The alternative NHEJ pathway MMEJ is promoted in the absence of c-NHEJ factors and involves the alignment of microhomologies at the DSB site (Seol et al., 2018). DNA ends are bound by PARP1 (potentially competing with Ku proteins; Wang et al., 2006; Cheng et al., 2011). Following DNA binding, PARP1 gets activated and poly-ADP-ribosylates itself and various targets in the vicinity leading to more accessible chromatin (Polo and Jackson, 2011; Beck et al., 2014). Subsequently, the MRE11-complex is recruited to process the DNA and prepares them for ligation via Ligase I or Ligase III.

The counterparts of most NHEJ proteins have been identified and characterized in plants (Bleuyard et al., 2006; Charbonnel et al., 2011). For instance, LIGASE4 is a well-conserved hallmark factor, also in plants, in the c-NHEJ DNA repair pathway (Friesner and Britt, 2003). MRE11 and its complex partners have also been identified and characterized in plants, and they together are required for both HR and MMEJ. Importantly, no homologs of DNA-PK and Ligase III and some further factors have been identified in plant genomes (Manova and Gruszka, 2015; Yoshiyama, 2016), highlighting some fundamental differences in the DNA damage response in plants and other organisms.

Homologous Recombination

In contrast, DNA DSB repair via the HR pathway preserves sequence integrity. Following DSB formation (see above), initiation of HR depends on the localization of the Mre11-Rad50-Nbs1/Xrs2 (MRN/X) complex and its partner CtIP/Sae2/Com1 to the DSB sites (Wright et al., 2018). The MRN complex bridges the two ends, is involved in DNA end processing, and recruits further processing proteins (e.g., a 5' to 3' exo-nuclease). The nucleolytic activities yield a 3' ssDNA overhang, competent to invade dsDNA to probe for a homologous repair template. In addition, the MRN/X complex recruits the DNA damage kinase ATM/Tel1 which phosphorylates a large number of downstream targets (including Rad9, Rad17, Rad53, Rpa1, Xrs1 Com1/Sae2, and Exo1) involved in DNA repair and checkpoint control (Clerici et al., 2005; Roitinger et al., 2015). The ssDNA ends are coated with the replication protein A (RPA), thereby stimulating the recruitment of recombinases [in yeast via Rad52; in higher eukaryotes via BRCA2 (Krogh and Symington, 2004)]. The recombinase Rad51 (and in meiosis its relative Dmc1; see below) mediates subsequent strand invasion to probe for homologue sequences, assisted and stimulated by a battery of accessory proteins (Sung et al., 2003; Chan et al., 2019). In S/G2, the cell cycle stage during which HR is promoted, the sister chromatid and the chromatids of the homologous chromosome are available as repair templates. Following invasion and successful homology check, the invading strand is elongated and the displaced strand captured by the ssDNA overhang at the DSB site. Subsequently, the elongated strands are ligated yielding a double holiday junction (dHJ) that can lead, after resolution, to restoration of the original chromosome or to a cross-over and therefore a mutual exchange of chromosome arms. In case the sister chromatid has been used as a repair template, such an exchange is genetically neutral; in case a chromatid of the homologous chromosome has been used, such an exchange yields a chimeric chromosome. The latter is the desired repair product during meiosis to support meiotic chromosome disjunction and increase genetic diversity (Ohkura, 2015).

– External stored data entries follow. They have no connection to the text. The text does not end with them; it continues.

(** * Dashboard-Metro-RER: the load / filter / aggregate pipeline of [app.py]

    A shallow embedding of the data pipeline of [src/app.py] (the Streamlit
    shell and the plotly rendering calls are presentation and are left out):

    - [load_data]  (lines 29-71): existence check, [read_csv], header
      clean-up, keyword mapping of the headers, renaming, cleaning of the
      [Trafic], [Ville] and [Reseau] columns;
    - [main] up to its key figures (lines 145-181): the options of the
      widgets, the filter (165-167), the figures (172-181);
    - the tables handed to the charts: [plot_sunburst] (78), [plot_top_bar]
      (92), [plot_donut] (103), [plot_treemap_cities] (122-123), and the
      detailed table (202).

    Python [str] values are lists of Unicode code points, a data frame is an
    ordered list of column labels with a list of rows, and an exception is
    an explicit [Raise] outcome. *)

From Stdlib Require Import String Ascii DecimalString.
From Stdlib Require DecimalPos.
From Stdlib Require Import List ZArith NArith Lia Bool Permutation.
Import ListNotations.

Set Implicit Arguments.
Local Open Scope Z_scope.

(* ================================================================= *)
(** ** Python strings *)

(** A [str] is its sequence of code points. *)
Definition pystr := list N.

(** Decoding of the UTF-8 bytes of a literal of this file. *)
Fixpoint utf8_decode (bs : list N) : pystr :=
  match bs with
  | [] => []
  | b :: r =>
    if (b <? 128)%N then b :: utf8_decode r
    else if (b <? 224)%N then
      match r with
      | c1 :: r1 => ((b mod 32) * 64 + c1 mod 64)%N :: utf8_decode r1
      | [] => [b]
      end
    else if (b <? 240)%N then
      match r with
      | c1 :: c2 :: r2 =>
        ((b mod 16) * 4096 + (c1 mod 64) * 64 + c2 mod 64)%N :: utf8_decode r2
      | _ => [b]
      end
    else
      match r with
      | c1 :: c2 :: c3 :: r3 =>
        ((b mod 8) * 262144 + (c1 mod 64) * 4096 + (c2 mod 64) * 64 + c3 mod 64)%N
          :: utf8_decode r3
      | _ => [b]
      end
  end.

Definition py (s : string) : pystr :=
  utf8_decode (map N_of_ascii (list_ascii_of_string s)).

Definition pystr_eqb (a b : pystr) : bool :=
  if list_eq_dec N.eq_dec a b then true else false.

(** [str.isspace] of one character, which is also what [\s] matches in a
    [str] pattern. *)
Definition isspace (c : N) : bool :=
  ((9 <=? c) && (c <=? 13) || (28 <=? c) && (c <=? 32)
   || (c =? 133) || (c =? 160) || (c =? 5760)
   || (8192 <=? c) && (c <=? 8202)
   || (c =? 8232) || (c =? 8233) || (c =? 8239) || (c =? 8287)
   || (c =? 12288))%N.

(** Case mapping of one character.  Basic Latin and the Latin-1 Supplement
    are covered; a code point above U+00FF is treated as uncased and left
    as it is. *)
Definition is_upper (c : N) : bool :=
  ((65 <=? c) && (c <=? 90)
   || (192 <=? c) && (c <=? 222) && negb (c =? 215))%N.

Definition is_lower (c : N) : bool :=
  ((97 <=? c) && (c <=? 122)
   || (c =? 170) || (c =? 181) || (c =? 186)
   || (223 <=? c) && (c <=? 255) && negb (c =? 247))%N.

Definition is_cased (c : N) : bool := is_upper c || is_lower c.

(** The characters below U+0100, on which the case mapping above is that
    of Python. *)
Definition latin1 (c : N) : bool := (c <? 256)%N.

(** The characters below U+0100 whose case forms are single characters:
    all but [ß], whose title-case form is the two letters [Ss], and the
    ordinal indicators [ª] and [º], which are cased without having case
    forms. *)
Definition plain_case (c : N) : bool :=
  latin1 c && negb ((c =? 170) || (c =? 186) || (c =? 223))%N.

Definition lower_char (c : N) : N :=
  if is_upper c then (c + 32)%N else c.

(** Title-case form of one character: [ß] becomes [Ss], [ÿ] and [µ] leave
    Latin-1. *)
Definition title_char (c : N) : pystr :=
  if ((97 <=? c) && (c <=? 122))%N then [(c - 32)%N]
  else if ((224 <=? c) && (c <=? 254) && negb (c =? 247))%N then [(c - 32)%N]
  else if (c =? 223)%N then [83; 115]%N
  else if (c =? 255)%N then [376]%N
  else if (c =? 181)%N then [924]%N
  else [c].

(** No character of the text is an upper-case letter. *)
Definition no_upper (s : pystr) : Prop :=
  Forall (fun c => is_upper c = false) s.

(** [s.lower()] *)
Definition lower (s : pystr) : pystr := map lower_char s.

Fixpoint lstrip (s : pystr) : pystr :=
  match s with
  | c :: s' => if isspace c then lstrip s' else s
  | [] => []
  end.

(** [s.strip()] *)
Definition strip (s : pystr) : pystr := rev (lstrip (rev (lstrip s))).

(** [s.startswith(p)] *)
Fixpoint startswith (p s : pystr) : bool :=
  match p, s with
  | [], _ => true
  | a :: p', b :: s' => (a =? b)%N && startswith p' s'
  | _ :: _, [] => false
  end.

(** [k in c] *)
Fixpoint contains (k c : pystr) : bool :=
  startswith k c
  || match c with
     | [] => false
     | _ :: c' => contains k c'
     end.

(** [s.replace(old, new)] for a non-empty [old]: the occurrences are
    replaced from left to right without overlap; [skip] counts the
    characters of a matched occurrence that are still to be passed over. *)
Fixpoint replace_from (old new : pystr) (skip : nat) (s : pystr) : pystr :=
  match s with
  | [] => []
  | a :: s' =>
    match skip with
    | S k => replace_from old new k s'
    | O =>
      if startswith old s
      then new ++ replace_from old new (length old - 1) s'
      else a :: replace_from old new 0 s'
    end
  end.

Definition replace (old new s : pystr) : pystr := replace_from old new 0 s.

(** [s.title()]: a character is title-cased unless the one before it is
    cased, in which case it is lower-cased. *)
Fixpoint title_from (previous_is_cased : bool) (s : pystr) : pystr :=
  match s with
  | [] => []
  | c :: s' =>
    (if previous_is_cased then [lower_char c] else title_char c)
      ++ title_from (is_cased c) s'
  end.

Definition title (s : pystr) : pystr := title_from false s.

(** [re.sub(r'\s+', '', s)]: every run of white space is deleted, so no
    white-space character is left. *)
Definition remove_whitespace (s : pystr) : pystr :=
  filter (fun c => negb (isspace c)) s.
(** X4.  On a geometry with positive link lengths, the position
    [forward] returns lies, for any angles, at distance
    [sqrt (L² + U² - 2 L U cos elbow)] from the shoulder pivot, which
    depends on the elbow angle only.  [forward] reads [elbow = 0] as
    the folded arm, at distance [minReach], and [elbow = PI] as the
    straight arm, at distance [maxReach]. *)
Theorem forward_distance_by_elbow :
  forall (config : option Config.t) (a : JointAngles),
    let this := IKSolver.constructor config in
    let L := IKSolver.lowerArmLength this in
    let U := IKSolver.upperArmLength this in
    0 < L -> 0 < U ->
    planar_distance this (IKSolver.forward this a)
      = sqrt (L * L + U * U - 2 * L * U * cos (elbow a)) /\
    (elbow a = 0 ->
     planar_distance this (IKSolver.forward this a)
       = IKSolver.minReach this) /\
    (elbow a = PI ->
     planar_distance this (IKSolver.forward this a)
       = IKSolver.maxReach this).
Proof.
  intros config a this L U HL HU.
  assert (planar_distance this (IKSolver.forward this a)
          = sqrt (L * L + U * U - 2 * L * U * cos (elbow a))) as Ed.
  { unfold planar_distance. rewrite forward_as_endEffector.
    pose proof (endEffector_distance
      (SceneManager.mkArmConfig (IKSolver.baseHeight this) L (- U)) a) as E.
    cbv zeta in E.
    cbn [SceneManager.lowerArmLength SceneManager.upperArmLength
         SceneManager.baseHeight] in E.
    fold L U. rewrite E. f_equal. ring. }
  destruct (constructor_constructed config) as (_ & _ & Emax & Emin).
  fold this in Emax, Emin. fold L U in Emax, Emin.
  split; [exact Ed|]. split; intros He; rewrite Ed, He.
  - rewrite cos_0, Emin.
    replace (L * L + U * U - 2 * L * U * 1) with (Rsqr (L - U))
      by (unfold Rsqr; ring).
    apply sqrt_Rsqr_abs.
  - rewrite cos_PI, Emax.
    replace (L * L + U * U - 2 * L * U * -1) with ((L + U) * (L + U))
      by ring.
    apply sqrt_square. lra.
Qed.

(** The default arm: [forward] of all-zero angles is the folded arm, at
    distance [minReach] from the shoulder pivot. *)
Lemma forward_distance_by_elbow_witness :
  planar_distance (IKSolver.constructor None)
    (IKSolver.forward (IKSolver.constructor None) (mkJointAngles 0 0 0))
  = IKSolver.minReach (IKSolver.constructor None).
Proof.
  apply (forward_distance_by_elbow None (mkJointAngles 0 0 0));
    fold default_arm; try default_arm_arith. reflexivity.
Defined.

(** X5.  The end effector of the scene, for an arm built with the
    lengths of the solver (both positive) and any angles, lies at
    distance [sqrt (L² + U² + 2 L U cos elbow)] from the shoulder pivot;
    [isReachable] accepts it. *)
Theorem endEffector_within_workspace :
  forall (config : option Config.t) (a : JointAngles),
    let this := IKSolver.constructor config in
    let L := IKSolver.lowerArmLength this in
    let U := IKSolver.upperArmLength this in
    0 < L -> 0 < U ->
    planar_distance this (SceneManager.endEffector (arm_of this) a)
      = sqrt (L * L + U * U + 2 * L * U * cos (elbow a)) /\
    IKSolver.isReachable this (SceneManager.endEffector (arm_of this) a)
      = Some true.
Proof.
  intros config a this L U HL HU.
  assert (planar_distance this (SceneManager.endEffector (arm_of this) a)
          = sqrt (L * L + U * U + 2 * L * U * cos (elbow a))) as Ed.
  { unfold planar_distance.
    pose proof (endEffector_distance (arm_of this) a) as E.
    cbv zeta in E.
    cbn [arm_of SceneManager.lowerArmLength SceneManager.upperArmLength
         SceneManager.baseHeight] in E.
    fold L U in E. cbn [arm_of]. fold L U. rewrite E. reflexivity. }
  pose proof (COS_bound (elbow a)) as Hc.
  destruct (shell_bounds L U (cos (elbow a))) as [Hlo Hhi]; try lra.
  destruct (constructor_constructed config) as (_ & _ & Emax & Emin).
  fold this in Emax, Emin. fold L U in Emax, Emin.
  split; [exact Ed|].
  apply isReachable_true; rewrite Ed; [rewrite Emin | rewrite Emax];
    assumption.
Qed.

(** The arm of the scene ([ARM_CONFIG]), straight up. *)
Lemma endEffector_within_workspace_witness :
  IKSolver.isReachable (IKSolver.constructor None)
    (SceneManager.endEffector (arm_of (IKSolver.constructor None))
       (mkJointAngles 0 0 0))
  = Some true.
Proof.
  apply (endEffector_within_workspace None (mkJointAngles 0 0 0));
    fold default_arm; default_arm_arith.
Defined.

(* ================================================================= *)
(** ** [forward] after [solve], with the elbow measured from folded *)

Lemma forward_elbow_plus_PI this a :
  IKSolver.forward this
    (mkJointAngles (base a) (shoulder a) (elbow a + PI))
  = SceneManager.endEffector (arm_of this) a.
Proof.
  rewrite forward_eq, endEffector_eq. cbv zeta.
  cbn [base shoulder elbow arm_of SceneManager.lowerArmLength
       SceneManager.upperArmLength SceneManager.baseHeight].
  replace (shoulder a + (elbow a + PI)) with (shoulder a + elbow a + PI)
    by ring.
  rewrite neg_sin, neg_cos. f_equal; ring.
Qed.

(** X6.  [forward] reads its elbow argument as the angle from the folded
    arm: for any angles, [forward] of [elbow + PI] is the end effector
    that the scene shows for [elbow].  Hence, for positive link lengths
    and a target with [minReach + 0.01 <= distance <= maxReach * 0.999],
    [forward] applied to the result of [solve] with [PI] added to its
    elbow returns the target exactly. *)
Theorem forward_round_trip_elbow_plus_PI :
  forall (config : option Config.t) (target : Position),
    let this := IKSolver.constructor config in
    0 < IKSolver.lowerArmLength this ->
    0 < IKSolver.upperArmLength this ->
    IKSolver.minReach this + 0.01 <= planar_distance this target ->
    planar_distance this target <= IKSolver.maxReach this * 0.999 ->
    (forall a,
       IKSolver.forward this
         (mkJointAngles (base a) (shoulder a) (elbow a + PI))
       = SceneManager.endEffector (arm_of this) a) /\
    exists res,
      IKSolver.solve this target = Some res /\
      IKSolver.forward this
        (mkJointAngles (base res) (shoulder res) (elbow res + PI))
      = target.
Proof.
  intros config target this HL HU Hlo Hhi.
  split; [intros a; apply forward_elbow_plus_PI|].
  pose proof (constructor_constructed config) as Hthis. fold this in Hthis.
  pose proof (constructed_minReach_nonneg this Hthis) as Hmin.
  assert (reach this target = planar_distance this target) as Er
    by (apply clamp_inside; unfold reach_lo, reach_hi; lra).
  assert (IKSolver.maxReach this * 0.999 <= IKSolver.maxReach this) as Hmax.
  { destruct Hthis as (_ & _ & -> & _). lra. }
  destruct (solve_endEffector this target Hthis HL HU) as (res & Hs & Hr & He).
  - rewrite Er. lra.
  - lra.
  - exists res. split; [exact Hs|].
    rewrite (forward_elbow_plus_PI this res), He, Er. cbv zeta.
    destruct target as [tx ty tz]; cbn [x y z].
    f_equal; field; lra.
Qed.

(** The default arm and the target [(0, 4, 20)]. *)
Lemma forward_round_trip_elbow_plus_PI_witness :
  exists res,
    IKSolver.solve (IKSolver.constructor None) (mkPosition 0 4 20) = Some res /\
    IKSolver.forward (IKSolver.constructor None)
      (mkJointAngles (base res) (shoulder res) (elbow res + PI))
    = mkPosition 0 4 20.
Proof.
  assert (planar_distance default_arm (mkPosition 0 4 20) = 20) as Ed
    by (apply default_arm_distance_ahead; lra).
  apply (forward_round_trip_elbow_plus_PI None (mkPosition 0 4 20));
    fold default_arm; rewrite ?Ed; default_arm_arith.
Defined.

(* ================================================================= *)
(** ** A farther target straightens the arm *)

Lemma acos_decreasing c1 c2 :
  -1 <= c1 -> c1 <= c2 -> c2 <= 1 -> acos c2 <= acos c1.
Proof.
  intros H1 H12 H2.
  destruct (Rle_dec (acos c2) (acos c1)) as [|Hn]; [assumption|exfalso].
  pose proof (acos_bound c1) as [? ?]. pose proof (acos_bound c2) as [? ?].
  assert (cos (acos c2) < cos (acos c1)) as Hd
    by (apply cos_decreasing_1; lra).
  rewrite !cos_acos in Hd by lra. lra.
Qed.

Lemma clamp_monotone lo hi v1 v2 :
  v1 <= v2 -> clamp lo hi v1 <= clamp lo hi v2.
Proof.
  intros H. unfold clamp, Rmax, Rmin.
  destruct (Rle_dec hi v1); destruct (Rle_dec hi v2);
    repeat destruct (Rle_dec lo _); lra.
Qed.

Lemma elbow_quotient_decreasing L U r1 r2 :
  0 < L -> 0 < U -> 0 <= r1 -> r1 <= r2 ->
  elbow_quotient L U r2 <= elbow_quotient L U r1.
Proof.
  intros HL HU H1 H12.
  assert (0 < L * U) as Hk by (apply Rmult_lt_0_compat; assumption).
  assert (elbow_quotient L U r1 * (2 * (L * U)) = L * L + U * U - r1 * r1)
    as E1 by (unfold elbow_quotient; field; lra).
  assert (elbow_quotient L U r2 * (2 * (L * U)) = L * L + U * U - r2 * r2)
    as E2 by (unfold elbow_quotient; field; lra).
  nra.
Qed.

(** X7.  On a geometry with positive link lengths, the elbow angle of
    [solve] is monotone in the distance of the target from the shoulder
    pivot: a target that is at least as far is solved with an elbow
    that is bent at most as much. *)
Theorem solve_elbow_monotone :
  forall (config : option Config.t) (near far : Position),
    let this := IKSolver.constructor config in
    0 < IKSolver.lowerArmLength this ->
    0 < IKSolver.upperArmLength this ->
    planar_distance this near <= planar_distance this far ->
    exists res_near res_far,
      IKSolver.solve this near = Some res_near /\
      IKSolver.solve this far = Some res_far /\
      elbow res_far <= elbow res_near.
Proof.
  intros config near far this HL HU Hd.
  pose proof (constructor_constructed config) as Hthis. fold this in Hthis.
  do 2 eexists. split; [apply solve_constructed; exact Hthis|].
  split; [apply solve_constructed; exact Hthis|].
  cbn [elbow angles].
  pose proof (constructed_reach_pos this Hthis near) as Hr.
  assert (reach this near <= reach this far) as Hrr
    by (apply clamp_monotone; exact Hd).
  assert (elbow_cosine this (reach this far)
          <= elbow_cosine this (reach this near)) as Hq
    by (apply elbow_quotient_decreasing; lra).
  pose proof (clamp_monotone (-1) 1 _ _ Hq) as Hc.
  pose proof (clamp_between (-1) 1 (elbow_cosine this (reach this far))
                ltac:(lra)) as [Hf1 Hf2].
  pose proof (clamp_between (-1) 1 (elbow_cosine this (reach this near))
                ltac:(lra)) as [Hn1 Hn2].
  pose proof (acos_decreasing _ _ Hf1 Hc Hn2). lra.
Qed.

(** The default arm: [(0, 4, 10)] against [(0, 4, 20)]. *)
Lemma solve_elbow_monotone_witness :
  exists res_near res_far,
    IKSolver.solve (IKSolver.constructor None) (mkPosition 0 4 10)
      = Some res_near /\
    IKSolver.solve (IKSolver.constructor None) (mkPosition 0 4 20)
      = Some res_far /\
    elbow res_far <= elbow res_near.
Proof.
  assert (planar_distance default_arm (mkPosition 0 4 10) = 10) as E10
    by (apply default_arm_distance_ahead; lra).
  assert (planar_distance default_arm (mkPosition 0 4 20) = 20) as E20
    by (apply default_arm_distance_ahead; lra).
  apply (solve_elbow_monotone None (mkPosition 0 4 10) (mkPosition 0 4 20));
    fold default_arm; rewrite ?E10, ?E20; default_arm_arith.
Defined.

(* ================================================================= *)
(** ** Mirror symmetry *)

Lemma atan2_opp v u :
  v <> 0 \/ 0 <= u -> Math.atan2 (- v) u = - Math.atan2 v u.
Proof.
  intros H. unfold Math.atan2.
  replace (- v / u) with (- (v / u)) by (unfold Rdiv; ring).
  rewrite atan_opp.
  destruct (Rlt_dec 0 u); [reflexivity|].
  destruct (Rlt_dec u 0).
  - destruct (Rle_dec 0 (- v)); destruct (Rle_dec 0 v); lra.
  - destruct (Rlt_dec 0 (- v)); destruct (Rlt_dec (- v) 0);
      destruct (Rlt_dec 0 v); destruct (Rlt_dec v 0); lra.
Qed.

(** X8.  [solve] is symmetric about the plane [x = 0]: the mirrored
    target [(-x, y, z)] is solved with the same shoulder and elbow
    angles, the same [reachDistance] and [isAtLimit], and the opposite
    base angle.  The targets straight behind the base ([x = 0] and
    [z < 0], where [base = PI]) are the exception for the base angle. *)
Theorem solve_mirror_symmetry :
  forall (config : option Config.t) (tx ty tz : R),
    let this := IKSolver.constructor config in
    tx <> 0 \/ 0 <= tz ->
    exists res mirrored,
      IKSolver.solve this (mkPosition tx ty tz) = Some res /\
      IKSolver.solve this (mkPosition (- tx) ty tz) = Some mirrored /\
      base mirrored = - base res /\
      shoulder mirrored = shoulder res /\
      elbow mirrored = elbow res /\
      reachDistance mirrored = reachDistance res /\
      isAtLimit mirrored = isAtLimit res.
Proof.
  intros config tx ty tz this Hside.
  pose proof (constructor_constructed config) as Hthis. fold this in Hthis.
  assert (planar_distance this (mkPosition (- tx) ty tz)
          = planar_distance this (mkPosition tx ty tz)) as Ed.
  { unfold planar_distance; cbn [x y z]. f_equal. ring. }
  assert (horizontal_distance (mkPosition (- tx) ty tz)
          = horizontal_distance (mkPosition tx ty tz)) as Eh.
  { unfold horizontal_distance; cbn [x y z]. f_equal. ring. }
  do 2 eexists. split; [apply solve_constructed; exact Hthis|].
  split; [apply solve_constructed; exact Hthis|].
  cbn [base shoulder elbow reachDistance isAtLimit angles x z].
  unfold reach, vertical_distance. rewrite Ed, Eh. cbn [y].
  split; [apply atan2_opp; exact Hside|].
  repeat split; reflexivity.
Qed.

Alternatively, prior to second-end capture, the recombination intermediate can be dismantled by helicases and the invading, now elongated, strand anneals to the DSB site it originated from (also known as SDSA – synthesis dependent strand annealing). Subsequent DNA synthesis and ligation repairs the lesion, with the potential of some genetic information transfer (gene conversion) in case the template strand contained sequence polymorphisms, but without exchange of chromosome arms.

Different pathways have been identified to dismantle dHJs, utilizing structure-specific resolvases like GEN1, MUS81-EM1, or SLX1-SLX4 (or MLH1/3-EXO1 in meiosis; see also below; San-Segundo and Clemente-Blanco, 2020). Alternatively, dHJs can also be dissolved by a complex containing a helicase (BLM, bloom helicase) and a topoisomerase (TOP3-RMI1), to yield intact, but non-recombined chromosomes (Bizard and Hickson, 2014). HR is a conserved process and plants encode all of the important mediators (Knoll et al., 2014).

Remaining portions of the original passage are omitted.